Detailed information for the selected key indices for the RBLC model was shown in Table 2, and these indices were listed in decreasing order of importance. Afterward, all the values of these indices were normalized on a scale going from 0 to 1, and then the average values for both positive and negative samples were shown in Table 4. The P values within the table were determined using two-tailed t tests.

Among these key indices, the relationship between lactate dehydrogenase (LDH) and lung cancer has been discussed extensively [44]. The expression of LDH not only increases points in glucose metabolism progression, but research has also shown it has a strong association with lung cancer [45]. In this work, the LDH levels of blood samples from lung cancer patients was significantly different from that of negative samples (P<.001), which is consistent with previous studies as well.

In addition, white blood cell count (WBC) is one of the most commonly used, nonspecific markers of inflammation [46]. Chronic bronchitis in a patient would be accompanied by an increase in their WBC, but the association between lung cancer risk and elevated WBC goes beyond preexisting, increased levels [47]. In addition, most tumors are surrounded by inflammatory cells which play an important role in the pathogenesis of cancer by recruiting immune cells that promote survival of the tumor [48]. Our results, like other studies, show a positive association between WBC and lung cancer, in which lung cancer patients have a relatively higher average WBC than negative samples (P<.001), although most of the indicators are in the normal clinical range. In previous studies, researchers mainly focused on the value of the neutrophil to lymphocyte ratio as a predictor of lung cancer [49], while neutrophil-granulocyte ratio (NE%) wasn’t really considered to be an independent index. The NE% of lung cancer has an obvious difference compared with negative samples (P<.001) in our work, which may be of practical importance.

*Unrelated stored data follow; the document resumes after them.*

(** * HROne JSON schema builder: the field tree and its serializer

    A model of [frontend/src/components/cpy.js]: the field nodes built by
    [createNewField], the edit handlers of [SchemaFieldComponent] and
    [SchemaBuilder], and [convertToJSON], which turns the field tree into the
    sample document shown in the preview. *)

From Stdlib Require Import Ascii String.
From stdpp Require Import gmap strings list fin_maps.

#[local] Set Warnings "-register-all".
#[local] Open Scope string_scope.
#[local] Open Scope list_scope.

(** ** Data model *)

(** A property slot of a JS object.  [createNewField] writes
    [children: undefined] (the property is there, its value is [undefined]),
    [handleTypeChange] runs [delete updatedField.children] (the property is
    gone): the two are different objects, so both are kept apart here. *)
Inductive Slot (A : Type) : Type :=
| Absent
| Undefined
| Value (a : A).
Arguments Absent {A}.
Arguments Undefined {A}.
Arguments Value {A} a.

(** A field object.  Strings are taken with one character per code unit, in
    the range 0..255.  [type] is the string the code compares with [===];
    [collapsed] is a boolean or is missing after a [delete]. *)
Inductive Field : Type := mkField {
  id : string;
  key : string;
  type : string;
  children : Slot (list Field);
  collapsed : option bool
}.

(** The object spreads [{...field, p: v}] of the handlers. *)
Definition with_key (field : Field) (k : string) : Field :=
  mkField (id field) k (type field) (children field) (collapsed field).
Definition with_type (field : Field) (t : string) : Field :=
  mkField (id field) (key field) t (children field) (collapsed field).
Definition with_children (field : Field) (c : Slot (list Field)) : Field :=
  mkField (id field) (key field) (type field) c (collapsed field).
Definition with_collapsed (field : Field) (c : option bool) : Field :=
  mkField (id field) (key field) (type field) (children field) c.
Lemma purchaseLabel_message env rateId w message w' :
  (forall history request text,
     Env.post_transactions env history request = NetworkError text ->
     text <> "") ->
  purchaseLabel env rateId w = (Throw message, w') ->
  message <> "".
Proof.
  intros Hnet. unfold purchaseLabel.
  destruct (Env.post_transactions env (transactions w) _)
    as [text|status data] eqn:Hreply.
  - intros [= <- _]. by eapply Hnet.
  - destruct (not_success status).
    + intros Hthrow.
      assert (message
              = or_else (field TransactionData.detail data)
                  (or_else (Some (Env.JSON_stringify env data))
                     "Failed to purchase label")) as ->
        by congruence.
      by do 2 apply or_else_not_empty.
    + destruct (field TransactionData.status data) as [state|]; [|intros [=]].
      repeat (destruct state as [|[[] [] [] [] [] [] [] []] state];
              try (simpl; intros [=]; fail)).
      intros Hthrow.
      assert (message
              = or_else
                  (Some (join ", "
                           (default [] (field TransactionData.messages data))))
                  "Label purchase failed") as ->
        by congruence.
      by apply or_else_not_empty.
Qed.

(** X9: an error answer never comes with an empty text. When the failures
    of the connections to the carrier carry a message, every 400 answer of
    [POST /api/purchase] and of [POST /api/rates] has a non-empty [error]:
    a carrier reply without a usable [detail], text or [messages] falls
    back to a fixed message. *)
Theorem refusals_carry_a_message env :
  (forall history request text,
     Env.post_transactions env history request = NetworkError text ->
     text <> "") ->
  (forall index request settled text,
     Env.post_shipments env index request = (settled, NetworkError text) ->
     text <> "") ->
  (forall req now w message,
     fst (purchase env req now w) = respond 400 (ErrorBody message) ->
     message <> "")
  /\ (forall packages destination message,
        rates env packages destination = respond 400 (ErrorBody message) ->
        message <> "").
Proof.
  intros Hlabels Hrates. split.
  - intros req now w message.
    destruct (purchase_cases env req now w)
      as [[_ ->] | [(_ & m & w1 & Hthrow & ->) | (_ & ls & w1 & _ & ->)]].
    + by intros [= <-].
    + intros [= <-]. unfold purchaseAllLabels in Hthrow.
      destruct (purchase_loop_throws env _ _ _ _ _ Hthrow)
        as (before & rate & after & labels & w2 & _ & _ & Hcall).
      by eapply purchaseLabel_message.
    + destruct (complete_purchase_spec env req ls now w1) as (-> & _).
      intros [=].
  - intros packages destination message. unfold rates, getRatesForPackages.
    unfold Promise_all.
    destruct (first_rejection _) as [[t m]|] eqn:Hfirst; [|intros [=]].
    intros [= <-].
    apply first_rejection_Some in Hfirst as [Hin _].
    apply elem_of_lookup_imap in Hin as (index & pkg & Hcall & _).
    unfold create_shipment in Hcall.
    destruct (Env.post_shipments env index _)
      as [settled [text|status data]] eqn:Hreply.
    + injection Hcall as _ <-. by eapply Hrates.
    + destruct (not_success status); [|by injection Hcall].
      assert (m = or_else (field ShipmentData.detail data)
                    ("Failed to create shipment for package "
                     ++ Number.decimal (N.of_nat (index + 1)))) as ->
        by congruence.
      by apply or_else_not_empty.
Qed.
(** * PartSelect chat agent: classifier, composer, renderer and controller

    A shallow embedding of the front-end of the PartSelect assistant:

    - [frontend/src/utils/api.js]: [sendChatMessage] and the prototype chat
      component [PartSelectChatAgent] ([processQuery], [handleSend],
      [renderMessage]);
    - the page component [Home], which forwards every query to the answer
      service ([handleSend] with [fetch]).

    JavaScript strings are sequences of UTF-16 code units; they are modelled
    as lists of code units.  React state is a record; one handler invocation
    is one function from state to state, run against the committed state. *)

From Stdlib Require Import List NArith Bool String Ascii Lia PrimFloat Sorted.
Import ListNotations.

Set Warnings "-inexact-float,-register-all".

Local Open Scope N_scope.
Local Open Scope list_scope.

(** ** JavaScript strings *)

Module JS.

(** A UTF-16 code unit. *)
Definition unit16 := N.

Definition jsstring := list unit16.

(** A literal made of Basic Latin characters only. *)
Definition lit (s : string) : jsstring :=
  map N_of_ascii (list_ascii_of_string s).

Definition LF : unit16 := 10.          (* '\n' *)
Definition QUOTE : unit16 := 34.       (* the double quote *)
Definition STAR : unit16 := 42.        (* '*' *)
Definition DOT : unit16 := 46.         (* '.' *)
Definition LBRACKET : unit16 := 91.    (* '[' *)
Definition RBRACKET : unit16 := 93.    (* ']' *)
Definition BULLET : unit16 := 8226.    (* U+2022, the bullet marker *)

(** Exceptions a handler can observe. *)
Inductive error : Type :=
| TypeError          (* property read on null or undefined *)
| SyntaxError        (* body is not JSON *)
| NetworkError       (* fetch rejected *)
| Error (msg : jsstring).

(** The completion of an expression: a value or a thrown exception. *)
Inductive completion (A : Type) : Type :=
| Ok (a : A)
| Throw (e : error).

Arguments Ok {A} a.
Arguments Throw {A} e.

Definition bind {A B} (c : completion A) (k : A -> completion B) : completion B :=
  match c with
  | Ok a => k a
  | Throw e => Throw e
  end.

Notation "x <- c ;; k" := (bind c (fun x => k))
  (at level 61, c at next level, right associativity).

(** [Array.prototype.map] with a callback that may throw: the first
    exception aborts the traversal. *)
Fixpoint mapM {A B} (f : A -> completion B) (l : list A) : completion (list B) :=
  match l with
  | [] => Ok []
  | a :: t => b <- f a ;; bs <- mapM f t ;; Ok (b :: bs)
  end.
(** The step [if (xs.length === 1) obj[xs[0]] += c]. *)
Lemma sole_award_lookup (obj : gmap string number) (xs : list string)
    (c : number) (k : string) :
  match xs with [x] => add_to obj x c | _ => obj end !! k =
  if decide (xs = [k]) then Some (jsadd (default NaN (obj !! k)) c)
  else obj !! k.
Proof.
  destruct xs as [|x [|y xs]].
  - by rewrite decide_False.
  - unfold add_to. destruct (decide (x = k)) as [->|Hne].
    + by rewrite decide_True, lookup_insert_eq.
    + rewrite decide_False by congruence. by rewrite lookup_insert_ne.
  - by rewrite decide_False.
Qed.

Lemma award_hole_lookup t tp h k :
  numeric_ledger (scores t) →
  let d := hole_totals t h in
  (¬ all_tied d → sole_best d k →
     award_hole t tp h !! k = Some (jsadd (default NaN (tp !! k)) (Num 1))) ∧
  (¬ all_tied d → sole_worst d k →
     award_hole t tp h !! k = Some (jsadd (default NaN (tp !! k)) (Num (-1)))) ∧
  (all_tied d ∨ (¬ sole_best d k ∧ ¬ sole_worst d k) →
     award_hole t tp h !! k = tp !! k).
Proof.
  intros Hnum d. pose proof (hole_totals_ok t h Hnum) as Hd. fold d in Hd.
  unfold award_hole. fold d.
  destruct (map_to_list d) as [|[k0 v0] l0] eqn:Hlist.
  { (* no team at all *)
    apply map_to_list_empty_iff in Hlist.
    assert (teams_at PosInf d = []) as Hnil.
    { unfold teams_at. by rewrite Hlist, map_to_list_empty. }
    assert (teams_at NegInf d = []) as Hnil'.
    { unfold teams_at. by rewrite Hlist, map_to_list_empty. }
    simpl. rewrite Hnil, Hnil'.
    split; [|split; [|done]].
    - intros _ (v & Hv & _). by rewrite Hlist, lookup_empty in Hv.
    - intros _ (v & Hv & _). by rewrite Hlist, lookup_empty in Hv. }
  rewrite <- Hlist.
  assert (d !! k0 = Some v0) as Hk0.
  { apply elem_of_map_to_list. rewrite Hlist. left. }
  destruct (extremes d k0 v0 (totals_of_teams_numeric _ _ Hd) Hk0)
    as (m & M & -> & -> & Hb & Hw & Hm & HM).
  pose proof (all_tied_iff d m M Hb Hw Hm HM) as Htied.
  pose proof (sole_best_teams_at d m k Hb Hm) as Hsb.
  pose proof (sole_worst_teams_at d M k Hw HM) as Hsw.
  simpl. destruct (Z.eqb_spec m M) as [Heq|Hne]; simpl.
  - split; [|split; [|done]]; intros Hnt; exfalso; by apply Hnt, Htied.
  - rewrite !sole_award_lookup.
    assert (teams_at (Num m) d = [k] → teams_at (Num M) d = [k] → False) as Hboth.
    { intros H1 H2.
      assert (d !! k = Some (Num m)) as E1
        by (apply elem_of_teams_at_Num; rewrite H1; left).
      assert (d !! k = Some (Num M)) as E2
        by (apply elem_of_teams_at_Num; rewrite H2; left).
      congruence. }
    split; [|split].
    + intros _ Hs%Hsb. rewrite (decide_True (P := teams_at (Num m) d = [k])) by done.
      rewrite decide_False; [done|]. intros H2. by apply Hboth.
    + intros _ Hs%Hsw. rewrite (decide_True (P := teams_at (Num M) d = [k])) by done.
      rewrite decide_False; [done|]. intros H1. by apply Hboth.
    + intros [Ht|[Hn1 Hn2]]; [by apply Htied in Ht|].
      rewrite !decide_False; [done| |]; intros H'.
      * by apply Hn1, Hsb.
      * by apply Hn2, Hsw.
Qed.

Research on eosinophil cells (EO#) associated with lung cancer is rarely reported. The significant difference in the EO# between lung cancer samples (P<.001) and negative samples is indicated in this study as well. There is a common view that paraneoplastic processes and distant metastases (to the bone marrow) will increase EO# to some extent [50]. Alkaline phosphatase (ALP) is reported to be associated with cancer metastasis in the literature [51], and it was also a critical index for identifying lung cancer and negative samples in our analysis.

Although creatine kinase isoenzymes (CK-MB) have a good specificity for diagnosis of myocardial infarction, related reports have indicated that the presence of malignant tumors can cause a significant distinction in CK-MB levels [52]. Our study also suggested that CK-MB (P<.001) has a significantly different average value in lung cancer compared to negative samples.

All of above the results demonstrate that the blood indices we selected were related to lung cancer to some extent, but none of them solely exhibits a clear connection and can be used for diagnostic purposes. With the aid of machine learning, through a combination of multiple test items and connections between the complicated patterns of these blood indices, specific diseases may be distinguished. The identification performance of the RBLC model for lung cancer is rather encouraging, as shown in Table 3. We thus believe that machine learning can reveal the complicated correlation between routine blood test data and other serious diseases, which is currently a case of ongoing research in our group.